Induction is so easy to clean if anything spills and gives you more work surface when not in use. We've also noticed that on the same pans, the handles get really hot on the gas rings, as there's so much more wasted heat going up the sides of the pans.

 Yanis Nayu 02 Jul 2020
In reply to LastBoyScout:

We’ve got an induction hob - it’s brilliant. 

 marsbar 02 Jul 2020
In reply to LastBoyScout:

Fair enough.  It's your house. 

OP LastBoyScout 02 Jul 2020
In reply to Taylor's Landlord:

> Applying diversity, I get a design current of 16.65A. Depending on the capacity of the oven circuit, it could share that. New house? You should have an Electrical Installation Certificate which will have all the information your (competent) electrician will need to advise you correctly.

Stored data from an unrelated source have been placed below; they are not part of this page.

(** * Trailing-stop risk management model

    A shallow embedding of
    [Algorithm.Framework/Risk/TrailingStopRiskManagementModel.py]
    and the properties of its [ManageRisk] loop.

    Prices are Python floats, that is IEEE 754 binary64 numbers; they are
    modelled by Rocq's primitive floats, whose operations are specified by
    the Standard Library's [FloatAxioms].  The dictionary [trailingHighs]
    is a [gmap] keyed by the symbol, and [algorithm.Securities] is the list
    of key/value pairs the [for] loop walks through, in iteration order.
    [Securities] is itself a dictionary, so a symbol comes at most once in
    one iteration: the properties that speak of "the" entry of a symbol take
    [NoDup] of the keys as a hypothesis, and [loop_view] says what happens
    without it. *)

From Stdlib Require Import ZArith Floats.
From stdpp Require Import gmap list fin_maps strings.

Local Open Scope float_scope.

(** ** The model of the source *)

(** What the loop reads of a [security]: [Invested], [High] and [Low]. *)
Record Security : Type := {
  Invested : bool;
  High : float;
  Low : float;
}.

Section Model.

(** The symbols: any type of hashable keys. *)
Context {K : Type} `{Countable K}.

(** [PortfolioTarget(symbol, quantity)]. *)
Record PortfolioTarget : Type := {
  Symbol : K;
  Quantity : Z;
}.

(** The two attributes of [self]. *)
Record TrailingStopRiskManagementModel : Type := {
  maximumDrawdownPercent : float;
  trailingHighs : gmap K float;
}.

(** [__init__]: the absolute value of the argument and an empty [dict()]. *)
Definition __init__ (maximumDrawdownPercent : float) : TrailingStopRiskManagementModel :=
  {| maximumDrawdownPercent := abs maximumDrawdownPercent;
     trailingHighs := ∅ |}.

(** The default of the keyword argument, [0.05] rounded to binary64. *)
Definition default_maximumDrawdownPercent : float := 0x1.999999999999ap-5.

(** One round of the [for kvp in algorithm.Securities] loop, on the pair of
    [self.trailingHighs] and [riskAdjustedTargets]. *)
Definition ManageRisk_body (maximumDrawdownPercent : float)
    (st : gmap K float * list PortfolioTarget) (kvp : K * Security)
    : gmap K float * list PortfolioTarget :=
  let '(trailingHighs, riskAdjustedTargets) := st in
  let symbol := kvp.1 in
  let security := kvp.2 in
  if negb (Invested security) then
    (* self.trailingHighs.pop(symbol, None); continue *)
    (delete symbol trailingHighs, riskAdjustedTargets)
  else
    let high := High security in
    match trailingHighs !! symbol with
    | None =>
        (* maxHigh == None *)
        (<[symbol := high]> trailingHighs, riskAdjustedTargets)
    | Some maxHigh =>
        if maxHigh <? high then
          (<[symbol := high]> trailingHighs, riskAdjustedTargets)
        else if Low security <? maxHigh * (1 - maximumDrawdownPercent) then
          (trailingHighs,
           riskAdjustedTargets ++ [{| Symbol := symbol; Quantity := 0 |}])
        else (trailingHighs, riskAdjustedTargets)
    end.

(** [ManageRisk(self, algorithm, targets)]: the new [self] and the returned
    list.  [targets] is not read by the source, so it is not an argument. *)
Definition ManageRisk (self : TrailingStopRiskManagementModel)
    (Securities : list (K * Security))
    : TrailingStopRiskManagementModel * list PortfolioTarget :=
  let st := fold_left (ManageRisk_body (maximumDrawdownPercent self))
              Securities (trailingHighs self, []) in
  ({| maximumDrawdownPercent := maximumDrawdownPercent self;
      trailingHighs := st.1 |}, st.2).

(** Successive calls, one per time step, on the same object. *)
Fixpoint run (self : TrailingStopRiskManagementModel)
    (steps : list (list (K * Security)))
    : TrailingStopRiskManagementModel * list (list PortfolioTarget) :=
  match steps with
  | [] => (self, [])
  | Securities :: steps' =>
      let r := ManageRisk self Securities in
      let rs := run r.1 steps' in
      (rs.1, r.2 :: rs.2)
  end.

Thanks - that is useful. Seems the oven is rated as 4.8Kw, so what would that work out as and would the cooker circuit cope? Please could you show your working?

The site electrician popped in earlier and said he would put it on it's own circuit, due to the "Christmas Day" effect, but it would be a bitch to get the wiring in because of the way the joists run in the ceiling and the wall's already been plastered.

Wife is not happy!

 Toerag 02 Jul 2020
In reply to Taylor's Landlord:

> Hahahaha, what about all the water that you boil off from your cooking? I suspect you've been bullshitted by an induction hob salesman 😂😂😂

You still have the steam from water boiled when you cook with gas, so that argument is invalid. When you burn gas you're creating CO2 and water vapour. With induction you don't have that extra water vapour.

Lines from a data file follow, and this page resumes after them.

(** * Conditional display, post-parent aperture

    A shallow embedding of
    [packages/metaboxes/conditional-display/aperture/post-parent.js]:
    the two adapters that derive [{post_ancestors, post_parent_id,
    post_level}] from the classic editor's [select#parent_id] and from the
    block editor's entity records.

    Modelling conventions.
    - A JavaScript number is [NaN] or an exact integer ([Int z]); the
      embedding is exact wherever the numbers involved are safe integers
      (of absolute value at most 2^53), and it identifies [-0] with [0].
      Beyond that range the code computes in doubles, which round, and
      prints in exponent notation; every statement below whose conclusion
      names an exact value parsed or computed by the code therefore bounds
      the numbers it speaks about.
    - A JavaScript string is a [string] whose characters stand for code
      units below 256.
    - [undefined]/[null] results are [None]; a property read on [undefined]
      is the [TypeError] outcome.
    - The recursion of [getAncestorsFromPostsList] has no bound in the
      source, so it is embedded with a fuel argument counting the nested
      calls that remain allowed; [None] means that the fuel ran out. *)

From Stdlib Require Import ZArith List String Ascii Bool Lia.
From Stdlib Require Import Relations.Relation_Operators.
From Stdlib Require Import Relations.Operators_Properties Sorting.Permutation.
From Stdlib Require Import Decimal DecimalString DecimalN.
Import ListNotations.

Local Open Scope string_scope.
Local Open Scope list_scope.
Local Open Scope Z_scope.

(* ================================================================== *)
(** ** The fragment of JavaScript the file relies on *)

Module JS.

(** Numbers. *)
Inductive number : Type :=
| NaN
| Int (z : Z).

(** Values that reach [parseInt] in this file. *)
Inductive jsval : Type :=
| VUndefined
| VNumber (n : number)
| VString (s : string).

(** [isNaN( n )] *)
Definition isNaN (n : number) : bool :=
  match n with NaN => true | Int _ => false end.

(** [a > b]; any comparison with [NaN] is false. *)
Definition gt (a b : number) : bool :=
  match a, b with
  | Int x, Int y => x >? y
  | _, _ => false
  end.

(** [a === b] on numbers; [NaN] is not equal to itself. *)
Definition strict_eq (a b : number) : bool :=
  match a, b with
  | Int x, Int y => x =? y
  | _, _ => false
  end.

A quick google tells me a gas hob will consume up to 2m3 per hour of gas, which will create 2-4 times that volume in water vapour.

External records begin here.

(** * mathlib-port-status: the graph engine and state derivation of [make_html.py]

    A shallow embedding of the parts of [src/make_html.py] that decide the
    port state of a file, its place in the import graph, its priority key and
    the degraded paths of the reconciler, followed by the properties proved
    about them.

    Conventions of the embedding:
    - a Python exception is a value of [exn]; a call that may raise returns
      [result A];
    - Python truthiness is written out ([py_truthy_int], [py_truthy_obj]);
    - a [networkx.DiGraph] is a record of its node list and its edge list, in
      insertion order and without duplicates;
    - the dictionary [data] of [get_data] is a [gmap] from import names to
      [Mathlib3FileData]; a reference to another entry of [data] (an element
      of [dependents] or [dependencies]) is the key of that entry;
    - the memoised [get_data] is its body together with the cache that a
      call reads and fills ([get_data_cached]); a write into the dictionary
      that it handed out is a step on that cache ([cache_step]);
    - what lies outside the file (the file system, the repositories, GitHub)
      is a parameter of the section that uses it, with the failures it can
      have. *)

From Stdlib Require Import ZArith String Ascii.
From stdpp Require Import gmap strings list relations.

Local Open Scope string_scope.
Local Open Scope Z_scope.

(* ===================================================================== *)
(** * Part I: definitions *)
(* ===================================================================== *)

(** ** Exceptions and results *)

Inductive exn : Type :=
  | IndexError
  | KeyError
  | ValueError
  | RateLimitExceededException
  | NetworkXError
  | OtherError.

Inductive result (A : Type) : Type :=
  | Return (a : A)
  | Raise (e : exn).
Arguments Return {A} a.
Arguments Raise {A} e.

#[global] Instance result_ret : MRet result := fun A a => Return a.
#[global] Instance result_bind : MBind result := fun A B k m =>
  match m with
  | Return a => k a
  | Raise e => Raise e
  end.

(** [for x in xs: acc = body(acc, x)] where the body may raise. *)
Fixpoint foldlM {A B : Type} (body : A -> B -> result A) (acc : A) (xs : list B)
  : result A :=
  match xs with
  | [] => Return acc
  | x :: xs' => acc' ← body acc x; foldlM body acc' xs'
  end.

(** ** Strings *)

Definition newline : ascii := "010"%char.
Definition space : ascii := " "%char.
Definition dot : ascii := "."%char.

(** [s.split(c)] for a single character [c]: never empty, a trailing
    separator gives a last empty piece. *)
Fixpoint split_on (c : ascii) (s : string) : list string :=
  match s with
  | EmptyString => [EmptyString]
  | String a r =>
      if Ascii.eqb a c then EmptyString :: split_on c r
      else match split_on c r with
           | [] => [String a EmptyString]
           | l :: ls => String a l :: ls
           end
  end.

(** [text.split('\n')] *)
Definition split_lines (s : string) : list string := split_on newline s.

(** The longest prefix without a space. *)
Fixpoint non_space_prefix (s : string) : string :=
  match s with
  | EmptyString => EmptyString
  | String c r =>
      if Ascii.eqb c space then EmptyString else String c (non_space_prefix r)
  end.

(** [s.startswith(p)]. *)
Definition startswith (p s : string) : bool := String.prefix p s.

(** [s.endswith(p)]. *)
Definition endswith (p s : string) : bool :=
  (String.length p <=? String.length s)%nat
  && String.eqb (substring (String.length s - String.length p) (String.length p) s) p.

(** [s.rfind('.')], [None] for -1. *)
Fixpoint rfind_dot (s : string) : option nat :=
  match s with
  | EmptyString => None
  | String c r =>
      match rfind_dot r with
      | Some i => Some (S i)
      | None => if Ascii.eqb c dot then Some 0%nat else None
      end
  end.

(** ['.'.join(parts)]. *)
Fixpoint join_dot (ps : list string) : string :=
  match ps with
  | [] => EmptyString
  | [p] => p
  | p :: ps' => p +:+ "." +:+ join_dot ps'
  end.

(** ** Python truthiness *)

(** [bool(x)] for [x : Optional[int]]: [None] and [0] are false. *)
Definition py_truthy_int (x : option Z) : bool :=
  match x with
  | Some n => negb (n =? 0)
  | None => false
  end.

(** [bool(x)] for an optional object without [__bool__] or [__len__]. *)
Definition py_truthy_obj {A : Type} (x : option A) : bool :=
  match x with
  | Some _ => true
  | None => false
  end.

(** ** The status records ([port_status_yaml.PortStatusEntry]) *)

Record Source : Type := mkSource {
  repo : string;
  commit : string
}.

Record PortStatusEntry : Type := mkPortStatusEntry {
  ported : bool;
  source : option Source;
  mathlib4_pr : option Z;
  mathlib4_file : option string
}.

(** ** Version control objects *)

Record Commit : Type := mkCommit {
  hexsha : string
}.

Record FileHistoryEntry : Type := mkFileHistoryEntry {
  h_source : Source
}.

(** ** [PortState] *)

Inductive PortState : Type :=
  | UNPORTED
  | IN_PROGRESS
  | PORTED.

#[global] Instance PortState_eq_dec : EqDecision PortState.
Proof. solve_decision. Defined.

(** ** [ForwardPortInfo] and [Mathlib3FileData] *)

Record ForwardPortInfo : Type := mkForwardPortInfo {
  base_commit : Commit;
  all_unported_commits : list (Commit * option string);
  all_ported_commits : list (Commit * option string);
  diff_lines : list string
}.

Record Label : Type := mkLabel {
  label_name : string;
  label_color : string;
  label_text_color : string
}.

Record Mathlib3FileData : Type := mkMathlib3FileData {
  mathlib3_import : list string;
  status : PortStatusEntry;
  lines : option Z;
  labels : list Label;
  dependents : option (list string);
  dependencies : option (list string);
  forward_port : option ForwardPortInfo;
  mathlib4_history : list FileHistoryEntry
}.

(** [Mathlib3FileData.state] *)
Definition state (self : Mathlib3FileData) : PortState :=
  if ported (status self) then PORTED
  else if py_truthy_int (mathlib4_pr (status self))
          && py_truthy_obj (source (status self))
  then IN_PROGRESS
  else UNPORTED.

(** The classifier rule in the words of the specification: presence of the
    pull-request id and of the source reference decides, whatever the id. *)
Definition spec_state (e : PortStatusEntry) : PortState :=
  if ported e then PORTED
  else match mathlib4_pr e, source e with
       | Some _, Some _ => IN_PROGRESS
       | _, _ => UNPORTED
       end.

(** [sys.maxsize] of a 64-bit CPython. *)
Definition sys_maxsize : Z := 2 ^ 63 - 1.

Definition IN_PROGRESS_EQUIV_UNPORTED : Z := 5.

Section Scorer.
(** The dictionary built by [get_data], through which the references held
    in [dependencies] are read. *)
Context (data : gmap string Mathlib3FileData).

(** [x.state == s] for the entry [x] that the reference [k] points to. *)
Definition ref_has_state (s : PortState) (k : string) : bool :=
  bool_decide (state <$> data !! k = Some s).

 Jamie Wakeham 02 Jul 2020
In reply to Toerag:

I was interested to see if Taylor's Landlord's scorn was warranted here so I've just been playing on the back of a fag packet.

Assume we want to boil pasta for two.  That means I need to bring 2L of water to the boil, then simmer for eleven minutes.  Bringing 2kg water from 15C to 100C will take 714000J, or 0.7MJ.

The energy density of methane is 56MJ/kg, so it'll take 12.7g of methane.  Google suggests gas hobs are about 50% efficient so we'll have burned something like 25g of methane to boil this water. 

Total oxidation of 25g of methane produces about 56g of water vapour.

Then we have to simmer it.  Judging by how quickly my gas meter needle clicks around, I reckon it's at about 1/4 power when it's simmering, so let's call that 800W.  800W for 11 minutes means I've used a further 530000J of gas; that'll add another 42g of water vapour.  So the total vapour from combustion is about 100g.

Meanwhile we've just put 530000J into the pan.  Gas hobs are more efficient at low power (less of the burning gas is pushed away to the sides) so let's assume 75% efficiency for this process; about 400000J is available to turn water to steam.  L for water is 2260kJ/kg so about 175g of steam is produced.

Thus it looks to me like the steam from the boiled pasta water is around twice as significant as the vapour from the gas combustion (or to put it another way, if your gas hob makes your kitchen steam up, switching to induction will remove about a third of the problem).  I can se that, if this is a real problem in your kitchen, you might decide that reducing it by a third is a good thing to do, but it's by no means a magic bullet.

Can you tell I'm bored?

 Neil Williams 02 Jul 2020
In reply to Jamie Wakeham:

Probably

Realistically it's a bit moot, though, as if you have an open plan arrangement you want a proper extractor above any type of hob, otherwise your lounge will be damp and stink of food.